Beneath this instruction is a block of data; output from it exactly the lines that run from the one containing "as [index|] eqn:E;" through the one containing "unfold write_over, covers.", inclusive.

(Saved data entries)
════
Definition copy_memory_to_offset (m : SymMemory) (dest src : SymExpr) (size : Z) : Outcome SymMemory :=
  if size =? 0 then Ret m
  else let* bytes := read_bytes_offset m src size in Ret (store_bytes_offset m dest bytes).

Definition copy_memory_symbolic_size (m : SymMemory) (dest src size : SymExpr) (max_size : Z) : Outcome SymMemory :=
  if max_size =? 0 then Ret m
  else let* source := read_bytes_offset m src max_size in copy_bytes_size_offset m dest size source.

Definition return_data (m : SymMemory) (offset : SymExpr) (size : Z) : Outcome SymReturnData :=
  let* bytes := read_bytes_offset m offset size in Ret (SReturnData.from_bytes bytes).

Definition return_data_symbolic_size (m : SymMemory) (offset size : SymExpr) (max_size : Z) : Outcome SymReturnData :=
  let* bytes := read_bytes_symbolic_size m offset size max_size in Ret (mkReturnData size bytes).

(** [BoundedCopySize] (calldata.rs). *)
Definition bounded_size_word (s : BoundedCopySize) : SymExpr :=
  match s with CopyConcrete n => constant (U n) | CopySymbolic size _ => size end.

Definition expand_memory (s : BoundedCopySize) (m : SymMemory) (offset : SymExpr) : SymMemory :=
  expand_range m offset (bounded_size_word s).
Lemma read_write_sound w gas target result t r :
  write_ok w -> den target = Some t -> den result = Some (U r) ->
  (forall idx, 0 <= idx < len (w_bytes w) -> comparable (add_const (w_offset w) (U idx)) target = true) ->
  den (read_write w gas target result) = Some (U (write_over w (uval t) r)).
Proof.
  intros Hw Ht Hr Hc. unfold read_write.
  destruct (if negb gas && negb (contains_gasleft (w_offset w)) then constant_difference target (w_offset w) else None)
    as [index|] eqn:E; [|by apply overlay_write_sound].
  assert (Hd : constant_difference target (w_offset w) = Some index) by (by destruct (_ && _)).
  destruct Hw as (Hb & [o Ho] & _).
  assert (Hidx : write_index w (uval t) = uval index).
  { unfold write_index. rewrite (den_val_Some _ _ _ Ho).
    rewrite <- (difference_sound model _ _ _ Hd _ _ Ht Ho). unfold wrapping_sub. by rewrite uval_U. }
  unfold write_over, covers. rewrite Hidx. destruct (len_usize model _ Hb). unfold to_usize.
  destruct (Z.leb_spec (uval index) usize_max).
  - destruct (Z.ltb_spec (uval index) (len (w_bytes w))); [|done]. apply (byte_sound model); [done|].
    pose proof (uval_range index). unfold usize_ok. lia.
  - destruct (Z.ltb_spec (uval index) (len (w_bytes w))); [lia|done].
Qed.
════
◆ Solution to this exercise:
    as [index|] eqn:E; [|by apply overlay_write_sound].
  assert (Hd : constant_difference target (w_offset w) = Some index) by (by destruct (_ && _)).
  destruct Hw as (Hb & [o Ho] & _).
  assert (Hidx : write_index w (uval t) = uval index).
  { unfold write_index. rewrite (den_val_Some _ _ _ Ho).
    rewrite <- (difference_sound model _ _ _ Hd _ _ Ht Ho). unfold wrapping_sub. by rewrite uval_U. }
  unfold write_over, covers. rewrite Hidx. destruct (len_usize model _ Hb). unfold to_usize.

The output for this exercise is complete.